PORTEÑOS PSICOANALIZADOS

Si cuarto año resultó una experiencia traumática para Pablo a propósito del bullying, quinto año lo fue aún más, en función del grado de agresividad que creció en el carácter de aquel chico al que apodaban el Francés. Al igual que el año anterior, sus respectivas ubicaciones en el aula tuvieron una influencia trascendental. En esta oportunidad, los sitios elegidos fueron los asientos del fondo (en cuarto año, habían sido los de la primera hilera). Pablo se sentó junto a Martín, un compañero, con el cual a partir de tercer año, había construido una muy buena relación.

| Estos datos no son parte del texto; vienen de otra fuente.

(* ===== verification/Block.v ===== *)
(** * Block headers (crates/zbx-types/src/block.rs)

    The canonical encoding that the header hash commits to, the validation of
    a header against its parent and the base fee formula it enforces. *)

From Stdlib Require Import ZArith Lia.
From stdpp Require Import base tactics list numbers option.
From S2P Require Import Prelude Bytes Crypto.

Local Open Scope Z_scope.

Definition BLOCK_GAS_LIMIT : Z := 30000000.

(** [difficulty], a [U256], is its value. *)
Record BlockHeader : Type := mkHeader {
  parent_hash : Hash; uncle_hash : Hash; coinbase : Address; state_root : Hash;
  transactions_root : Hash; receipts_root : Hash; logs_bloom : bytes; difficulty : Z;
  number : Z; gas_limit : Z; gas_used : Z; timestamp : Z; extra_data : bytes;
  mix_hash : Hash; nonce : Z; base_fee_per_gas : Z; committee_signature : bytes;
  h_epoch : Z; epoch_seed : option Hash }.

(** The body is not read by the modelled code. *)
Record Block {Body : Type} : Type := mkBlock { header : BlockHeader; body : Body }.
Arguments Block : clear implicits.

Definition encode_seed (s : option Hash) : bytes :=
  match s with None => [0] | Some s => 1 :: s end.

Definition canonical_encode (h : BlockHeader) : bytes :=
  parent_hash h ++ uncle_hash h ++ coinbase h ++ state_root h ++ transactions_root h ++
  receipts_root h ++ logs_bloom h ++ to_be 32 (difficulty h) ++
  to_be 8 (number h) ++ to_be 8 (gas_limit h) ++ to_be 8 (gas_used h) ++ to_be 8 (timestamp h) ++
  to_be 4 (u32 (zlen (extra_data h))) ++ extra_data h ++
  mix_hash h ++ to_be 8 (nonce h) ++ to_be 8 (base_fee_per_gas h) ++
  to_be 8 (h_epoch h) ++ encode_seed (epoch_seed h).

(** The errors of [validate_against_parent], by what they report. *)
Inductive HeaderError : Type :=
| ParentHashMismatch (number : Z)
| NumberGap (expected got : Z)
| TimestampNotIncreasing
| GasUsedExceedsLimit (used limit : Z)
| GasLimitAboveMaximum
| ExtraDataTooLong (len : Z)
| BaseFeeMismatch (number expected got : Z).

(** A division by zero panics. *)
Definition div_nz {E} (a b : Z) : res E Z := if b =? 0 then Panic else Ok (a / b).

(** The sums and products are in u128 (saturating additions never saturate
    here), the result is truncated to u64. *)
Definition compute_eip1559_base_fee {E} (parent_base gas_used gas_limit : Z) : res E Z :=
  if gas_limit =? 0 then Ok parent_base
  else
    let target := gas_limit / 2 in
    if gas_used =? target then Ok parent_base
    else
      let base := parent_base in
      let adj := base / 8 in
      if target <? gas_used then
        let delta := gas_used - target in
        q ← div_nz (u128 (base * delta)) target;
        let bump := Z.min (Z.max q 1) adj in
        Ok (u64 (sat 128 (base + bump)))
      else
        let delta := target - gas_used in
        q ← div_nz (u128 (base * delta)) target;
        let cut := Z.min q adj in
        Ok (u64 (sat 128 (base - cut))).

Section block.
Context {CR : Crypto}.

Definition header_hash (h : BlockHeader) : Hash := keccak256 (canonical_encode h).

Definition validate_against_parent (h parent : BlockHeader) : res HeaderError unit :=
  _ ← guard_err (negb (bool_decide (parent_hash h = header_hash parent))) (ParentHashMismatch (number h));
  _ ← guard_err (negb (number h =? u64 (number parent + 1)))
        (NumberGap (u64 (number parent + 1)) (number h));
  _ ← guard_err (timestamp h <=? timestamp parent) TimestampNotIncreasing;
  _ ← guard_err (gas_limit h <? gas_used h) (GasUsedExceedsLimit (gas_used h) (gas_limit h));
  _ ← guard_err (BLOCK_GAS_LIMIT <? gas_limit h) GasLimitAboveMaximum;
  _ ← guard_err (32 <? zlen (extra_data h)) (ExtraDataTooLong (zlen (extra_data h)));
  if (0 <? number parent) || (0 <? base_fee_per_gas parent) then
    expected ← compute_eip1559_base_fee (base_fee_per_gas parent) (gas_used parent) (gas_limit parent);
    guard_err (negb (base_fee_per_gas h =? expected))
      (BaseFeeMismatch (number h) expected (base_fee_per_gas h))
  else Ok tt.

Definition b_hash {Body} (b : Block Body) : Hash := header_hash (header b).
Definition b_number {Body} (b : Block Body) : Z := number (header b).
Definition b_coinbase {Body} (b : Block Body) : Address := coinbase (header b).
End block.

(** Fields within their Rust types. *)
Definition header_ok (h : BlockHeader) : Prop :=
  length (parent_hash h) = 32%nat /\ length (uncle_hash h) = 32%nat /\ length (coinbase h) = 20%nat /\
  length (state_root h) = 32%nat /\ length (transactions_root h) = 32%nat /\
  length (receipts_root h) = 32%nat /\ length (logs_bloom h) = 256%nat /\
  length (mix_hash h) = 32%nat /\ in_range 256 (difficulty h) /\
  in_range 64 (number h) /\ in_range 64 (gas_limit h) /\ in_range 64 (gas_used h) /\
  in_range 64 (timestamp h) /\ in_range 64 (nonce h) /\ in_range 64 (base_fee_per_gas h) /\
  in_range 64 (h_epoch h) /\ zlen (extra_data h) < 2 ^ 32 /\
  (forall s, epoch_seed h = Some s -> length s = 32%nat).

Lemma field_inj {A} (a b c d : list A) n : length a = n -> length b = n ->
  a ++ c = b ++ d -> a = b /\ c = d.
Proof. intros Ha Hb. apply app_inj_length. by rewrite Ha, Hb. Qed.

Lemma int_field_inj n x y c d : to_be n x ++ c = to_be n y ++ d ->
  to_be n x = to_be n y /\ c = d.
Proof. apply field_inj with n; apply length_to_be. Qed.

Lemma encode_seed_inj a b : encode_seed a = encode_seed b -> a = b.
Proof. destruct a, b; simpl; congruence. Qed.

(** The canonical encoding is injective on everything but the committee
    signature: two headers with the same encoding agree on every field the
    hash is meant to commit to, whatever the length of the extra data. *)
Lemma canonical_encode_inj h1 h2 : header_ok h1 -> header_ok h2 ->
  canonical_encode h1 = canonical_encode h2 ->
  h1 = mkHeader (parent_hash h2) (uncle_hash h2) (coinbase h2) (state_root h2) (transactions_root h2)
         (receipts_root h2) (logs_bloom h2) (difficulty h2) (number h2) (gas_limit h2) (gas_used h2)
         (timestamp h2) (extra_data h2) (mix_hash h2) (nonce h2) (base_fee_per_gas h2)
         (committee_signature h1) (h_epoch h2) (epoch_seed h2).
Proof.
  intros (A1 & A2 & A3 & A4 & A5 & A6 & A7 & A8 & A9 & A10 & A11 & A12 & A13 & A14 & A15 & A16 & A17 & A18)
    (B1 & B2 & B3 & B4 & B5 & B6 & B7 & B8 & B9 & B10 & B11 & B12 & B13 & B14 & B15 & B16 & B17 & B18) H.
  unfold canonical_encode in H.
  apply (field_inj _ _ _ _ _ A1 B1) in H as [F1 H]. apply (field_inj _ _ _ _ _ A2 B2) in H as [F2 H].
  apply (field_inj _ _ _ _ _ A3 B3) in H as [F3 H]. apply (field_inj _ _ _ _ _ A4 B4) in H as [F4 H].
  apply (field_inj _ _ _ _ _ A5 B5) in H as [F5 H]. apply (field_inj _ _ _ _ _ A6 B6) in H as [F6 H].
  apply (field_inj _ _ _ _ _ A7 B7) in H as [F7 H].
  apply int_field_inj in H as [F8 H]. apply int_field_inj in H as [F9 H].
  apply int_field_inj in H as [F10 H]. apply int_field_inj in H as [F11 H].
  apply int_field_inj in H as [F12 H]. apply int_field_inj in H as [F13 H].
  pose proof (zlen_nonneg (extra_data h1)). pose proof (zlen_nonneg (extra_data h2)).
  apply to_be_inj in F13; [|by apply wrap_range..].
  rewrite !(wrap_small 32) in F13 by (unfold in_range; lia).
  apply app_inj_length in H as [F14 H]; [|unfold zlen in F13; lia].
  apply (field_inj _ _ _ _ _ A8 B8) in H as [F15 H].
  apply int_field_inj in H as [F16 H]. apply int_field_inj in H as [F17 H].
  apply int_field_inj in H as [F18 H]. apply encode_seed_inj in H.
  apply (to_be_inj 32) in F8; [|done..]. apply (to_be_inj 8) in F9; [|done..].
  apply (to_be_inj 8) in F10; [|done..]. apply (to_be_inj 8) in F11; [|done..].
  apply (to_be_inj 8) in F12; [|done..]. apply (to_be_inj 8) in F16; [|done..].
  apply (to_be_inj 8) in F17; [|done..]. apply (to_be_inj 8) in F18; [|done..].
  destruct h1, h2. simpl in *. by subst.
Qed.

(** A header with the committee signature taken out. *)
Definition unsigned (h : BlockHeader) : BlockHeader :=
  mkHeader (parent_hash h) (uncle_hash h) (coinbase h) (state_root h) (transactions_root h)
    (receipts_root h) (logs_bloom h) (difficulty h) (number h) (gas_limit h) (gas_used h)
    (timestamp h) (extra_data h) (mix_hash h) (nonce h) (base_fee_per_gas h) [] (h_epoch h) (epoch_seed h).

(** ** The base fee *)

Definition fee_input_ok (parent_base gas_used gas_limit : Z) : Prop :=
  in_range 64 parent_base /\ in_range 64 gas_used /\ 2 <= gas_limit < 2 ^ 64.

Lemma div_nz_pos {E} a b : 0 < b -> @div_nz E a b = Ok (a / b).
Proof. intros Hb. unfold div_nz. by rewrite (proj2 (Z.eqb_neq b 0)) by lia. Qed.

(** The value the code computes, without the wrap-arounds. *)
Lemma base_fee_value {E} b used limit : fee_input_ok b used limit ->
  @compute_eip1559_base_fee E b used limit =
    Ok (u64 (let t := limit / 2 in
             if used =? t then b
             else if t <? used then b + Z.min (Z.max (b * (used - t) / t) 1) (b / 8)
             else b - Z.min (b * (t - used) / t) (b / 8))).
Proof.
  intros (Hb & Hu & Hl). unfold in_range in *. unfold compute_eip1559_base_fee.
  rewrite (proj2 (Z.eqb_neq limit 0)) by lia.
  assert (1 <= limit / 2) as Ht by (apply Z.div_le_lower_bound; lia).
  set (t := limit / 2) in *.
  assert (t < 2 ^ 64) by (subst t; apply Z.div_lt_upper_bound; lia).
  pose proof (Z.div_pos b 8 ltac:(lia) ltac:(lia)). pose proof (Z.div_le_upper_bound b 8 b ltac:(lia) ltac:(lia)).
  assert (forall d, 0 <= d < 2 ^ 64 -> u128 (b * d) = b * d) as Hm.
  { intros d Hd. apply wrap_small. unfold in_range. change (2 ^ 128) with (2 ^ 64 * 2 ^ 64). nia. }
  destruct (Z.eqb_spec used t) as [->|Hne]; cbv zeta.
  - by rewrite wrap_small.
  - destruct (Z.ltb_spec t used) as [Hlt|Hge].
    + rewrite Hm by lia. rewrite div_nz_pos by lia. cbn [mbind res_bind].
      rewrite sat_small; [done|]. unfold in_range. change (2 ^ 128) with (2 ^ 64 * 2 ^ 64). lia.
    + rewrite Hm by lia. rewrite div_nz_pos by lia. cbn [mbind res_bind].
      rewrite sat_small; [done|]. unfold in_range.
      assert (0 <= b * (t - used) / t) by (apply Z.div_pos; nia).
      change (2 ^ 128) with (2 ^ 64 * 2 ^ 64). lia.
Qed.

(** The base fee a header must carry moves by at most an eighth of the
    parent's, in the direction of the parent's gas usage, as long as the
    parent's fee leaves room in u64; it is unchanged at the target. *)
Theorem base_fee_step {E} b used limit r : fee_input_ok b used limit -> b + b / 8 < 2 ^ 64 ->
  @compute_eip1559_base_fee E b used limit = Ok r ->
  b - b / 8 <= r <= b + b / 8 /\
  (used = limit / 2 -> r = b) /\ (limit / 2 < used -> b <= r) /\ (used < limit / 2 -> r <= b).
Proof.
  intros Hok Hr. rewrite base_fee_value by done. destruct Hok as (Hb & Hu & Hl). unfold in_range in *.
  assert (1 <= limit / 2) by (apply Z.div_le_lower_bound; lia).
  pose proof (Z.div_pos b 8 ltac:(lia) ltac:(lia)). pose proof (Z.div_le_upper_bound b 8 b ltac:(lia) ltac:(lia)).
  cbv zeta. destruct (Z.eqb_spec used (limit / 2)) as [->|Hne].
  - rewrite wrap_small by done. intros [= <-]. lia.
  - destruct (Z.ltb_spec (limit / 2) used) as [Hlt|Hge].
    + rewrite wrap_small by (unfold in_range; lia). intros [= <-]. lia.
    + assert (0 <= b * (limit / 2 - used) / (limit / 2)) by (apply Z.div_pos; nia).
      rewrite wrap_small by (unfold in_range; lia). intros [= <-]. lia.
Qed.

(** The documented formula divides the deviation by 8; the code only caps it:
    a usage between an eighth and a half above the target already takes the
    full 12.5% step, where the formula gives at most 6.25%. *)
Theorem base_fee_not_scaled {E} b t d : 8 <= b -> 0 < t -> t <= 8 * d -> 2 * d <= t ->
  2 * t < 2 ^ 64 -> b + b / 8 < 2 ^ 64 ->
  @compute_eip1559_base_fee E b (t + d) (2 * t) = Ok (b + b / 8) /\
  b + b * d / t / 8 <= b + b / 16.
Proof.
  intros Hb Ht Hd Hdt H2 Hr. pose proof (Z.div_pos b 8 ltac:(lia) ltac:(lia)). split.
  - rewrite base_fee_value by (unfold fee_input_ok, in_range; lia).
    replace (2 * t / 2) with t by (rewrite Z.mul_comm, Z.div_mul; lia). cbv zeta.
    rewrite (proj2 (Z.eqb_neq _ _)), (proj2 (Z.ltb_lt _ _)) by lia.
    replace (t + d - t) with d by lia.
    assert (b / 8 <= b * d / t) as Hle.
    { apply Z.div_le_lower_bound; [lia|]. pose proof (Z.mul_div_le b 8 ltac:(lia)). nia. }
    assert (1 <= b / 8) by (apply Z.div_le_lower_bound; lia).
    rewrite Z.min_r by lia. by rewrite wrap_small by (unfold in_range; lia).
  - assert (b * d / t <= b / 2) as Hle.
    { rewrite <-(Z.div_mul_cancel_r (b * d) t 2), <-(Z.div_mul_cancel_r b 2 t) by lia.
      rewrite (Z.mul_comm t 2). apply Z.div_le_mono; nia. }
    pose proof (Z.div_le_mono (b * d / t) (b / 2) 8 ltac:(lia) Hle) as H8.
    rewrite (Z.div_div b 2 8) in H8 by lia. change (2 * 8) with 16 in H8. lia.
Qed.

(** ** Validation *)

Section validation.
Context {CR : Crypto}.

(** A header accepted against its parent satisfies every rule, and the parent
    is determined by it up to the committee signature when the two encodings
    do not collide. *)
Theorem validated_header h p : in_range 64 (number h) ->
  validate_against_parent h p = Ok tt ->
  parent_hash h = header_hash p /\ number h = u64 (number p + 1) /\ timestamp p < timestamp h /\
  gas_used h <= gas_limit h <= BLOCK_GAS_LIMIT /\ zlen (extra_data h) <= 32 /\
  (0 < number p \/ 0 < base_fee_per_gas p ->
     @compute_eip1559_base_fee HeaderError (base_fee_per_gas p) (gas_used p) (gas_limit p) =
       Ok (base_fee_per_gas h)) /\
  (forall p', header_ok p -> header_ok p' -> validate_against_parent h p' = Ok tt ->
     (forall a b, a = canonical_encode p -> b = canonical_encode p' ->
        keccak256 a = keccak256 b -> a = b) ->
     unsigned p = unsigned p').
Proof.
  intros Hn. unfold validate_against_parent at 1, guard_err.
  case_bool_decide as H1; [|done]. cbn [negb mbind res_bind].
  destruct (Z.eqb_spec (number h) (u64 (number p + 1))) as [H2|]; [|done]. cbn [negb].
  destruct (Z.leb_spec (timestamp h) (timestamp p)) as [|H3]; [done|]. cbn [mbind res_bind].
  destruct (Z.ltb_spec (gas_limit h) (gas_used h)) as [|H4]; [done|]. cbn [mbind res_bind].
  destruct (Z.ltb_spec BLOCK_GAS_LIMIT (gas_limit h)) as [|H5]; [done|]. cbn [mbind res_bind].
  destruct (Z.ltb_spec 32 (zlen (extra_data h))) as [|H6]; [done|]. cbn [mbind res_bind].
  intros Hfee. split_and!; [done..|lia|done| |].
  - intros Hp. destruct ((0 <? number p) || (0 <? base_fee_per_gas p)) eqn:Hb.
    + destruct (compute_eip1559_base_fee _ _ _) as [x|e|] eqn:Hx; cbn [mbind res_bind] in Hfee; [|done..].
      destruct (Z.eqb_spec (base_fee_per_gas h) x) as [->|]; done.
    + bool_to_prop. lia.
  - intros p' Hok Hok' Hv Hinj. unfold validate_against_parent, guard_err in Hv.
    case_bool_decide as H1'; [|done]. rewrite H1 in H1'. unfold header_hash in H1'.
    apply Hinj in H1'; [|done..]. apply canonical_encode_inj in H1'; [|done..].
    rewrite H1'. done.
Qed.

(** A parent with a gas limit of one and one unit used makes the validation of
    any otherwise acceptable child panic: its target is zero. *)
Theorem gas_limit_one_panics h p : gas_limit p = 1 -> gas_used p = 1 -> 0 < number p ->
  parent_hash h = header_hash p -> number h = u64 (number p + 1) -> timestamp p < timestamp h ->
  gas_used h <= gas_limit h <= BLOCK_GAS_LIMIT -> zlen (extra_data h) <= 32 ->
  validate_against_parent h p = Panic.
Proof.
  intros Hl Hu Hn Hp Hnum Ht Hg Hx. unfold validate_against_parent, guard_err.
  rewrite bool_decide_eq_true_2 by done. cbn [negb mbind res_bind].
  rewrite Hnum, Z.eqb_refl. cbn [negb].
  rewrite (proj2 (Z.leb_gt _ _)), (proj2 (Z.ltb_ge (gas_limit h) _)) by lia.
  rewrite (proj2 (Z.ltb_ge BLOCK_GAS_LIMIT _)), (proj2 (Z.ltb_ge 32 _)) by lia. cbn [mbind res_bind].
  rewrite (proj2 (Z.ltb_lt 0 (number p))) by lia. cbn [orb]. rewrite Hl, Hu. done.
Qed.
End validation.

En el costado opuesto, a su izquierda, estaba el pasillo, y del otro lado de esa angosta separación, se sentó el Francés. Esto significaba que entre ambos, había alrededor de un metro de distancia, una medida ínfima, que no constituía obstáculo alguno para que este muchacho pudiera seguir molestando a su antojo si se le daba la gana. Y por lo general, esto acontecía reiteradas veces durante un mismo día. Como solía suceder, la hostilidad no era tanto física sino más bien, psicológica. El Francés tenía en dicho sentido, un total dominio sobre él. ¿Ejemplos? Si el Francés le ordenaba que le gritara algo a la profesora de matemática -de la cual se burlaban por el aspecto de su nariz- Pablo obedecía, incluso sabiendo que corría el riesgo de un apercibimiento de parte de la docente (esto, finalmente, nunca sucedió). Si golpeaba los nudillos de su mano derecha contra la mesa, tenía que decirle la hora. Si realizaba una señal similar, debía cantar el feliz cumpleaños.

Para no tener que negarse, ni que se supiera lo mal que lo estaba pasando, Pablo aparentaba que hacía estas cosas en complicidad con su “amigo”, por diversión, y no por obligación. Para afuera, forzadamente, se reía, mientras por dentro, poco menos que se desangraba. Lo padecía en forma silenciosa. Sufría y lamentaba profundamente cada momento de la denigrante situación, pero no era capaz de remediarla, de ponerle un freno.

Muchos años después, escribió: “Ricos pero pobres”.

Un periodista de larga trayectoria se refirió a los problemas económicos que los trabajadores estaban sufriendo en su empresa, un reconocido diario de su país. Hay casos, escribió, dónde los hombres de prensa, perciben mensualmente un dinero parecido al que ganan personas que venden pañuelos en la calle para poder subsistir. Su malestar frente a la patronal de la empresa, los había llevado a hacer una huelga. Así, pretendían lograr condiciones de trabajo más dignas.
Esta problemática de “patrones ricos y empleados pobres” es tan vieja como el mundo. Ya hace miles de años, a través de las Escrituras, Dios formuló una advertencia para los poderosos: “No oprimirás al jornalero pobre y necesitado, ya sea uno de tus conciudadanos o uno de los extranjeros que habita en tu tierra y en tus ciudades” (Deuteronomio 24:14).

Sin embargo la advertencia no sirvió de mucho, porque el corazón del ser humano no tiende a compartir sino a acumular más y más para sí mismo. Esto explica la realidad de un mundo injusto, en el que los ricos son cada vez más ricos, y los pobres, cada vez más pobres. Pero no se trata de centrar las acusaciones en los millonarios porque en general, nadie está libre de culpa. El problema no pasa por la plata que tenga cada uno, sino por el egoísmo que anida en nuestros corazones.
Dios también ha advertido sobre lo qué sucederá si, tratando de acumular bienes materiales en esta vida, nos desentendemos del que, justamente, nos la ha dado. La codicia, es uno de los grandes males de este mundo, y al igual que tantos pecados, nos apartará de la compañía eterna del Señor, de no haber un arrepentimiento sincero luego de haber caído en él.

Un sustento bíblico:

A los ricos de este mundo, mándales que no sean arrogantes ni pongan su esperanza en las riquezas, que son tan inseguras, sino en Dios, que nos provee de todo en abundancia para que lo disfrutemos. 1 Timoteo 6:17.